Telemedicine empowers the doctor to authorise the patient access to abortion inducing medication. This, in circumstance where both the patient and the clinician decide that it would be the best way to end a pregnancy.
The Maine Family planning Centre will be introducing telemedicine in 16 of its centres.
According to the health clinic chain the decision to provide abortion medication via telemedicine was taken by them based on their ‘commitment to access.’ “While abortion is legal in Maine and throughout the United States, it’s not always accessible to those with few resources, including those who live in rural communities.”
Though the American College of Obstetricians and Gynecologists (ACOG) has said that telemedicine leads to effective and safe medication abortions, a ban on the same has been laid in 18 states, making the presence of a clinician during the procedure, which involved taking two doses of the medication, mandatory. A similar statement was issued by ACOG last year in the face of an Iowa supreme court statement calling the ban ‘unconstitutional.’
“Medication abortion care delivered through telemedicine can be particularly beneficial to rural women, whose reproductive health needs can be underserved due to geographic limitations. Without remote access to medication abortion, more women would have to delay or even [forgo] abortion care,” ACOG stated.
According to the State’s Department of Health and Human Services, Maine has the highest proportion of residents classified as rural in the country.

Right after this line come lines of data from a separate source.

Lemma replace_eq s pattern replacement :
  replace s pattern replacement
  = if startsWith pattern s
    then replacement +:+ JS.drop (String.length pattern) s
    else match s with
         | EmptyString => EmptyString
         | String c s' => String c (replace s' pattern replacement)
         end.
Proof. by destruct s. Qed.

(** Where [pattern] occurs, the first occurrence is replaced. *)
Lemma replace_first pattern replacement pre post :
  (forall a b, pre +:+ pattern +:+ post = a +:+ pattern +:+ b ->
     (String.length pre <= String.length a)%nat) ->
  replace (pre +:+ pattern +:+ post) pattern replacement
  = pre +:+ replacement +:+ post.
Proof.
  induction pre as [|c pre IH]; intros Hmin.
  - rewrite !app_empty_l, replace_eq.
    destruct (startsWith pattern (pattern +:+ post)) eqn:E.
    + by rewrite drop_app.
    + assert (startsWith pattern (pattern +:+ post) = true) as E'
        by (apply startsWith_spec; by exists post).
      congruence.
  - rewrite replace_eq.
    destruct (startsWith pattern (String c pre +:+ pattern +:+ post)) eqn:E.
    + apply startsWith_spec in E as [t E].
      specialize (Hmin EmptyString t E). simpl in Hmin. lia.
    + rewrite !app_String. f_equal. apply IH.
      intros a b Hab. specialize (Hmin (String c a) b).
      rewrite !app_String, Hab in Hmin. specialize (Hmin eq_refl).
      simpl in Hmin. lia.
Qed.

(** Where it does not occur, nothing is. *)
Lemma replace_absent s pattern replacement :
  (forall a b, s <> a +:+ pattern +:+ b) ->
  replace s pattern replacement = s.
Proof.
  induction s as [|c s IH]; intros Hn.
  - rewrite replace_eq. destruct (startsWith pattern EmptyString) eqn:E; [|done].
    apply startsWith_spec in E as [t E]. by destruct (Hn EmptyString t).
  - rewrite replace_eq.
    destruct (startsWith pattern (String c s)) eqn:E.
    + apply startsWith_spec in E as [t E]. by destruct (Hn EmptyString t).
    + f_equal. apply IH. intros a b ->. by apply (Hn (String c a) b).
Qed.

End OnekoScriptFacts.

(** X20.  The script that [oneko.start] evaluates is the fetched text
    with its first [./oneko.gif] turned into the address of the picture:
    a text without [./oneko.gif] is evaluated as it is, and a second
    occurrence is left alone. *)
Theorem oneko_script_first_gif (s : string) :
  ((forall a b, s <> a +:+ "./oneko.gif" +:+ b) -> OnekoScript.evaluated s = s)
  /\ (forall pre post,
        s = pre +:+ "./oneko.gif" +:+ post ->
        (forall a b, s = a +:+ "./oneko.gif" +:+ b ->
           (String.length pre <= String.length a)%nat) ->
        OnekoScript.evaluated s = pre +:+ OnekoScript.onekoGif +:+ post).
Proof.
  split.
  - apply replace_absent.
  - intros pre post -> Hmin. by apply replace_first.
Qed.

Lemma oneko_script_first_gif_witness :
  OnekoScript.evaluated "a('./oneko.gif');b('./oneko.gif')"
  = "a('" +:+ OnekoScript.onekoGif +:+ "');b('./oneko.gif')".
Proof.
  apply (proj2 (oneko_script_first_gif "a('./oneko.gif');b('./oneko.gif')")
           "a('" "');b('./oneko.gif')"); [reflexivity|].
  intros a b E.
  destruct a as [|c0 [|c1 [|c2 a]]]; cbn [String.length]; [| | |lia];
    cbv in E; discriminate E.
Defined.


(** ** The helpers over the stores *)

Section StoresFacts.

Import JS Stores.

Lemma stores_run_call (h : Stores) (c : StoreCall) {A} (k : JSVal -> Prog A)
    (w : world h) :
  run h (Call c k) w
  = match respond h c w with
    | (Host.Returned v, w') =>
        {| result := result (run h (k v) w'); final := final (run h (k v) w');
           trace := c :: trace (run h (k v) w') |}
    | (Host.Thrown e, w') =>
        {| result := inl (HostError e); final := w'; trace := [c] |}
    end.
Proof. reflexivity. Qed.

Lemma undefined_or_not (v : JSVal) : v = JUndefined \/ v <> JUndefined.
Proof. destruct v; first [by left|by right]. Qed.

Lemma optChain_defined v k x :
  optChain v k = x -> x <> JUndefined ->
  exists o, v = JObj o /\ o !! k = Some x.
Proof.
  intros <- Hx. destruct v as [| | | | |o|]; try done.
  exists o. split; [done|]. cbn [optChain] in *.
  by destruct (o !! k).
Qed.

End StoresFacts.

(** X21.  [getCurrentGuild] asks for the selected channel id, then for
    that channel, then for the guild named by the channel's [guild_id],
    and returns or throws what that last call does.  Where there is no
    channel, or the channel has no [guild_id], it does not throw: it asks
    [GuildStore.getGuild] for [undefined]. *)
Theorem getCurrentGuild_chain (h : Stores.Stores) (w w1 w2 : Stores.world h)
    (id channel : JS.JSVal) :
  Stores.respond h Stores.SelectedChannelStore_getChannelId w
    = (Host.Returned id, w1) ->
  Stores.respond h (Stores.ChannelStore_getChannel id) w1
    = (Host.Returned channel, w2) ->
  exists guildId,
    (guildId = JS.JUndefined
     \/ exists o, channel = JS.JObj o /\ o !! "guild_id" = Some guildId)
    /\ (forall o, channel = JS.JObj o ->
          guildId = default JS.JUndefined (o !! "guild_id"))
    /\ Stores.run h Stores.getCurrentChannel w
       = {| Stores.result := inr channel; Stores.final := w2;
            Stores.trace := [ Stores.SelectedChannelStore_getChannelId;
                              Stores.ChannelStore_getChannel id ] |}
    /\ Stores.run h Stores.getCurrentGuild w
       = let calls := [ Stores.SelectedChannelStore_getChannelId;
                        Stores.ChannelStore_getChannel id;
                        Stores.GuildStore_getGuild guildId ] in
         match Stores.respond h (Stores.GuildStore_getGuild guildId) w2 with
         | (Host.Returned guild, w3) =>
             {| Stores.result := inr guild; Stores.final := w3;
                Stores.trace := calls |}
         | (Host.Thrown e, w3) =>
             {| Stores.result := inl (JS.HostError e); Stores.final := w3;
                Stores.trace := calls |}
         end.
Proof.
  intros H1 H2. exists (Stores.optChain channel "guild_id").
  split; [|split; [|split]].
  - destruct (undefined_or_not (Stores.optChain channel "guild_id"))
      as [?|Hd]; [by left|right].
    by apply optChain_defined.
  - by intros o ->.
  - unfold Stores.getCurrentChannel, Stores.call. cbn [Stores.bind].
    rewrite !stores_run_call, H1, !stores_run_call, H2. reflexivity.
  - unfold Stores.getCurrentGuild, Stores.getCurrentChannel, Stores.call.
    cbn [Stores.bind]. rewrite !stores_run_call, H1.
    rewrite !stores_run_call, H2. cbn [Stores.bind].
    rewrite !stores_run_call. cbn zeta.
    by destruct (Stores.respond h _ w2) as [[guild|e] w3].
Qed.

Lemma getCurrentGuild_chain_witness :
  exists guildId,
    Stores.trace (Stores.run SampleStores.stores Stores.getCurrentGuild tt)
    = [ Stores.SelectedChannelStore_getChannelId;
        Stores.ChannelStore_getChannel (JS.JStr "42");
        Stores.GuildStore_getGuild guildId ].
Proof.
  destruct (getCurrentGuild_chain SampleStores.stores tt tt tt (JS.JStr "42")
              (JS.JObj {[ "id" := JS.JStr "42"; "type" := JS.JNum 1 ]})
              eq_refl eq_refl) as (guildId & _ & _ & _ & Hrun).
  exists guildId. rewrite Hrun. reflexivity.
Defined.

(** X22.  [getTheme] makes one call and never throws on what it gets:
    the result is [settings.appearance.theme] where the settings have
    that, and [undefined] in every other case, although the declared
    type has [Dark] and [Light] only. *)
Theorem getTheme_optional (h : Stores.Stores) (w : Stores.world h) :
  match Stores.respond h Stores.PreloadedUserSettings_getCurrentValue w with
  | (Host.Returned settings, w') =>
      exists theme,
        Stores.run h Stores.getTheme w
        = {| Stores.result := inr theme; Stores.final := w';
             Stores.trace := [Stores.PreloadedUserSettings_getCurrentValue] |}
        /\ (theme = JS.JUndefined
            \/ exists o a, settings = JS.JObj o
                           /\ o !! "appearance" = Some (JS.JObj a)
                           /\ a !! "theme" = Some theme)
        /\ (forall o a t, settings = JS.JObj o ->
               o !! "appearance" = Some (JS.JObj a) ->
               a !! "theme" = Some t -> theme = t)
  | (Host.Thrown e, w') =>
      Stores.run h Stores.getTheme w
      = {| Stores.result := inl (JS.HostError e); Stores.final := w';
           Stores.trace := [Stores.PreloadedUserSettings_getCurrentValue] |}
  end.
Proof.
  unfold Stores.getTheme, Stores.call. cbn [Stores.bind].
  rewrite stores_run_call.
  destruct (Stores.respond h _ w) as [[settings|e] w']; [|done].
  exists (Stores.optChain (Stores.optChain settings "appearance") "theme").
  split; [done|]. split.
  - destruct (undefined_or_not
                (Stores.optChain (Stores.optChain settings "appearance") "theme"))
      as [?|Hd]; [by left|right].
    destruct (optChain_defined _ _ _ eq_refl Hd) as (a & Ha & Ht).
    assert (Stores.optChain settings "appearance" <> JS.JUndefined) as Hs
      by (by rewrite Ha).
    destruct (optChain_defined _ _ _ eq_refl Hs) as (o & Ho & Hoa).
    exists o, a. by rewrite <- Ha.
  - intros o a t -> Ha Ht. cbn [Stores.optChain]. rewrite Ha.
    cbn [from_option id Stores.optChain]. by rewrite Ht.
Qed.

Maine’s rural communities have the highest rate of poverty and suffer low incomes, making a strong case for remote medical services which otherwise they would be completely devoid of.
“Patients who would otherwise have to drive long distances to access services in Bangor, Augusta, or Portland may now be able to access care at an additional 16 Maine Family Planning centres,” Maine Family Planning stated.
Leah Coplon, Maine Family Planning’s director of abortion services, told that women in predominantly rural counties like Aroostook County and Washington County will now be able to access medication abortion care.
For those in rural communities seeking abortion care, she said, “The most significant costs, in addition to the procedure itself, include the cost of transportation, gas, sometimes an overnight [stay], child-care costs, and the cost of missing work. So if a woman can access the service 45 minutes from her house rather than having to travel three or four hours, it becomes a lot easier.”
Maine Family Planning clinics help with lab work and follow-up consultations, along with consultations via teleconference, during which clients can ask procedural questions.
“I certainly hope that this sends a message about how important it is to continue to increase access [to abortion services], and also encourages other states and providers to recognize that this is a service they can make available to their patients within their current settings,” Coplon said. “The more providers and the more states that take on providing medication abortion to their patients and recognize it as a part of basic reproductive health care, the fewer problems we’ll have with access.”